From UPSC perspective, the following things are important :
Prelims level : Not much.
Mains level : Paper 3- Trade war, Globalization and effects on Indian economy.
Given its increased heft in the global economic order, India ought to be at the leading edge of the current debate of the future of capitalism.
The emergence of “stakeholder capitalism”
- Interests of all shareholder: Klaus Schwab, who founded the World Economic Forum 50 years ago, wants capitalists to look beyond their shareholders and consider the interests of all the stakeholders.
- Long overdue debate: Some hope that the debate on stakeholder capitalism is a long-overdue recognition of the capitalist excesses of recent decades.
- Generating value for customers: Last August, the Business Roundtable in the US, which brings together some of the top American corporates, said American companies must now generate value for customers.
- Invest in their employees.
- Deal fairly with suppliers and support the communities in which they operate even as they service their shareholders.
- Scepticism over “interests of all shareholders”: Sceptics say that this is a nice way of saying the right things, repackaging old ideas on corporate social responsibility and creating illusions about reforming capitalism.
- Cynics insist that it will be business as usual for the world’s capitalists.
- Reflection of deeper crisis: Beyond this divide between optimists and pessimists, the discourse on “stakeholder capitalism” is a reflection of the deeper crisis afflicting the global economy today.
Three major challenges according to WEF
- In its annual survey on global risks, the WEF has identified many challenges. Three of them stand out.
- First Challenge: Polarised politics
- In the US Trump is unlikely to be defensive.
- While the dominant sentiments see Trump as the very embodiment of nationalism and populism that are polarising politics around the world.
- Others point to the structural conditions that have bred these forces.
- America’s working-class whose wages haven’t risen in decades, whose jobs are less secure than ever rallied behind Trump.
- Politics in the US: Much the same happened in the British elections last year.
- Tory leader Boris Johnson won a sweeping mandate by breaking into the working-class strongholds of the Labour Party.
- Second Challenge: Trade war
- Trump had a long record of denouncing free trade.
- Many had hoped that Trump will moderate his anti-globalist rhetoric once in office.
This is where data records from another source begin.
(* ===== verification/Base64.v ===== *)
(** * Base64: what the program uses of [encoding/base64] and of [net/http]'s basic authentication

    The standard alphabet with padding.  As in the library, line breaks are skipped
    and the bits that padding leaves over are not looked at. *)

From S2P Require Import Prelude Text.

Definition b64_char (v : Z) : byte :=
  z2b (if bool_decide (v < 26) then 65 + v else if bool_decide (v < 52) then 71 + v
       else if bool_decide (v < 62) then v - 4 else if bool_decide (v = 62) then 43 else 47).
Definition b64_val (c : byte) : option Z :=
  let c := b2z c in
  if bool_decide (65 <= c <= 90) then Some (c - 65)
  else if bool_decide (97 <= c <= 122) then Some (c - 71)
  else if bool_decide (48 <= c <= 57) then Some (c + 4)
  else if bool_decide (c = 43) then Some 62
  else if bool_decide (c = 47) then Some 63
  else None.
Definition pad : byte := z2b 61.

(** [StdEncoding.EncodeToString] *)
Definition b64_quad (a b c : Z) : Z * Z * Z * Z := (a / 4, a mod 4 * 16 + b / 16, b mod 16 * 4 + c / 64, c mod 64).
Fixpoint b64_Encode (s : bytes) : bytes :=
  match s with
  | [] => []
  | [a] => let '(p, q, _, _) := b64_quad (b2z a) 0 0 in [b64_char p; b64_char q; pad; pad]
  | [a; b] => let '(p, q, r, _) := b64_quad (b2z a) (b2z b) 0 in [b64_char p; b64_char q; b64_char r; pad]
  | a :: b :: c :: rest =>
      let '(p, q, r, t) := b64_quad (b2z a) (b2z b) (b2z c) in
      [b64_char p; b64_char q; b64_char r; b64_char t] ++ b64_Encode rest
  end.

(** [StdEncoding.DecodeString] *)
Definition b64_bytes (p q r t : Z) : bytes := [z2b (p * 4 + q / 16); z2b (q mod 16 * 16 + r / 4); z2b (r mod 4 * 64 + t)].
Fixpoint b64_quads (s : bytes) : option bytes :=
  match s with
  | [] => Some []
  | a :: b :: c :: d :: rest =>
      p ← b64_val a; q ← b64_val b;
      if bool_decide (c = pad) then
        if bool_decide (d = pad /\ rest = []) then Some (take 1 (b64_bytes p q 0 0)) else None
      else
        r ← b64_val c;
        if bool_decide (d = pad) then
          if bool_decide (rest = []) then Some (take 2 (b64_bytes p q r 0)) else None
        else t ← b64_val d; l ← b64_quads rest; Some (b64_bytes p q r t ++ l)
  | _ => None
  end.
Definition not_break (c : byte) : Prop := b2z c <> 10 /\ b2z c <> 13.
#[export] Instance not_break_dec c : Decision (not_break c).
Proof. unfold not_break. apply _. Defined.
Definition b64_Decode (s : bytes) : option bytes := b64_quads (filter not_break s).

(** [parseBasicAuth] of [net/http]: the user and the password of a header. *)
Definition fold_eq (a b : bytes) : bool := bool_decide ((to_lower <$> a) = (to_lower <$> b)).
Definition cut (sep : byte) (s : bytes) : option (bytes * bytes) :=
  i ← index_byte sep s; Some (take i s, drop (S i) s).
Definition parseBasicAuth (auth : bytes) : option (bytes * bytes) :=
  if bool_decide (6 <= length auth)%nat && fold_eq (take 6 auth) (bs "Basic ") then
    c ← b64_Decode (drop 6 auth); cut (z2b 58) c
  else None.

(** ** Lemmas *)

Lemma b64_char_val v : 0 <= v < 64 -> b64_val (b64_char v) = Some v /\ b64_char v <> pad /\ not_break (b64_char v).
Proof.
  intros Hv. assert (Hall : forallb (fun v => bool_decide (b64_val (b64_char v) = Some v /\ b64_char v <> pad /\ not_break (b64_char v)))
    (seqZ 0 64) = true) by (vm_compute; reflexivity).
  rewrite forallb_forall in Hall. specialize (Hall v). rewrite bool_decide_eq_true in Hall. apply Hall, list_elem_of_In, elem_of_seqZ. lia.
Qed.

Lemma b64_quad_range a b c :
  0 <= a < 256 -> 0 <= b < 256 -> 0 <= c < 256 ->
  let '(p, q, r, t) := b64_quad a b c in
  0 <= p < 64 /\ 0 <= q < 64 /\ 0 <= r < 64 /\ 0 <= t < 64 /\ b64_bytes p q r t = [z2b a; z2b b; z2b c].
Proof.
  intros Ha Hb Hc. unfold b64_quad, b64_bytes. split_and!; try mlia.
  replace (a / 4 * 4 + (a mod 4 * 16 + b / 16) / 16) with a by mlia.
  replace ((a mod 4 * 16 + b / 16) mod 16 * 16 + (b mod 16 * 4 + c / 64) / 4) with b by mlia.
  by replace ((b mod 16 * 4 + c / 64) mod 4 * 64 + c mod 64) with c by mlia.
Qed.

Lemma pad_ok : not_break pad.
Proof. by split. Qed.

(** Encoding gives no line break, and what was encoded is read again. *)
Lemma b64_Encode_ok n : forall s, (length s <= n)%nat -> Forall not_break (b64_Encode s) /\ b64_quads (b64_Encode s) = Some s.
Proof.
  induction n as [|n IH]; intros s Hn; [destruct s; [by split; [constructor|]|simpl in Hn; lia]|].
  destruct s as [|a [|b [|c s]]]; [by split; [constructor|]|..].
  - pose proof (b64_quad_range (b2z a) 0 0 (b2z_range a) ltac:(lia) ltac:(lia)) as Hq. cbn [b64_Encode].
    destruct (b64_quad _ _ _) as [[[p q] r] t]. destruct Hq as (Hp & Hq & _ & _ & Hb).
    destruct (b64_char_val p Hp) as (Vp & Np & Bp), (b64_char_val q Hq) as (Vq & Nq & Bq).
    split; [repeat (apply Forall_cons_2; [first [assumption | exact pad_ok]|]); try done; apply Forall_nil_2|]. cbn [b64_quads]. rewrite Vp, Vq. cbn. unfold b64_bytes in Hb. injection Hb as Hb _ _.
    by rewrite Hb, z2b_b2z.
  - pose proof (b64_quad_range (b2z a) (b2z b) 0 (b2z_range a) (b2z_range b) ltac:(lia)) as Hq. cbn [b64_Encode].
    destruct (b64_quad _ _ _) as [[[p q] r] t]. destruct Hq as (Hp & Hq & Hr & _ & Hb).
    destruct (b64_char_val p Hp) as (Vp & Np & Bp), (b64_char_val q Hq) as (Vq & Nq & Bq), (b64_char_val r Hr) as (Vr & Nr & Br).
    split; [repeat (apply Forall_cons_2; [first [assumption | exact pad_ok]|]); try done; apply Forall_nil_2|]. cbn [b64_quads]. rewrite Vp, Vq. cbn [mbind option_bind]. rewrite bool_decide_false, Vr by done. cbn.
    unfold b64_bytes in Hb. injection Hb as H1 H2 _. by rewrite H1, H2, !z2b_b2z.
  - pose proof (b64_quad_range (b2z a) (b2z b) (b2z c) (b2z_range a) (b2z_range b) (b2z_range c)) as Hq. cbn [b64_Encode].
    destruct (b64_quad _ _ _) as [[[p q] r] t]. destruct Hq as (Hp & Hq & Hr & Ht & Hb).
    destruct (b64_char_val p Hp) as (Vp & Np & Bp), (b64_char_val q Hq) as (Vq & Nq & Bq), (b64_char_val r Hr) as (Vr & Nr & Br),
      (b64_char_val t Ht) as (Vt & Nt & Bt).
    destruct (IH s) as [Hf Hs]; [simpl in Hn; lia|]. split; [repeat (apply Forall_cons_2; [first [assumption | exact pad_ok]|]); try done; apply Forall_nil_2|]. cbn [b64_quads app]. rewrite Vp, Vq.
    cbn [mbind option_bind]. rewrite (bool_decide_false (_ = pad)), Vr by done. cbn [mbind option_bind].
    rewrite (bool_decide_false (_ = pad)), Vt, Hs by done. cbn [mbind option_bind]. by rewrite Hb, !z2b_b2z.
Qed.

Lemma b64_roundtrip s : b64_Decode (b64_Encode s) = Some s.
Proof.
  destruct (b64_Encode_ok (length s) s (le_n _)) as [Hf Hs]. unfold b64_Decode.
  rewrite filter_all; [done|by apply Forall_forall].
Qed.

(** The header of a user whose name has no colon. *)
Lemma parseBasicAuth_header user pass :
  z2b 58 ∉ user -> parseBasicAuth (bs "Basic " ++ b64_Encode (user ++ bs ":" ++ pass)) = Some (user, pass).
Proof.
  intros Hu. unfold parseBasicAuth. rewrite bool_decide_true by (simpl; lia).
  change (take 6 (bs "Basic " ++ _)) with (bs "Basic "). unfold fold_eq. rewrite bool_decide_true by done. cbn [andb].
  change (drop 6 (bs "Basic " ++ ?x)) with x. rewrite b64_roundtrip. cbn [mbind option_bind]. unfold cut.
  change (bs ":") with [z2b 58]. cbn [app]. rewrite index_byte_app by done. cbn [mbind option_bind].
  rewrite take_app_length. do 2 f_equal. clear. by induction user.
Qed.

Example basic_auth : parseBasicAuth (bs "basic Ym9iOnMzY3JldA==") = Some (bs "bob", bs "s3cret").
Proof. vm_compute. reflexivity. Qed.
Example basic_auth_bad : parseBasicAuth (bs "Basic Ym9iOnMzY3JldA=") = None /\ parseBasicAuth (bs "Bearer x") = None.
Proof. vm_compute. done. Qed.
- Attack on a core principle of globalisation: Trump has taken a pickaxe to the core principles of the globalised economic order – free trade, open borders and multilateralism.
- Renegotiating the treaties: The US has renegotiated a 25-year old trade agreement with America’s neighbours, Canada and Mexico.
- The threat of all-out-trade war with China: Trump’s threat of an all-out trade war with China over the last couple of years has led to an interim agreement.
- The agreement commits Beijing to reduce its trade surplus with the US by importing more.
- The trade deficit of the US with EU: At Davos, Trump is expected to turn his ire on the EU, which has a near $200 billion trade surplus with the US.
- Third challenge: Technology
- War in technology domain: The trade wars among the world’s major capitalist centres is accentuated by the technological revolution, especially in the digital domain.
- Need for coordination: The Davos report on global risks argues that the realisation of the full potential of new technologies depends on unprecedented coordination among all stakeholders.
- Digital fragmentation: What is emerging instead is “digital fragmentation” marked by the extension of geopolitical and geo-economic rivalries into the new domain.
- Digital issues have come to the front and centre of American arguments with Europe.
- India must find ways to take advantage of the new opportunities from the unfolding rearrangement of the global capitalist system.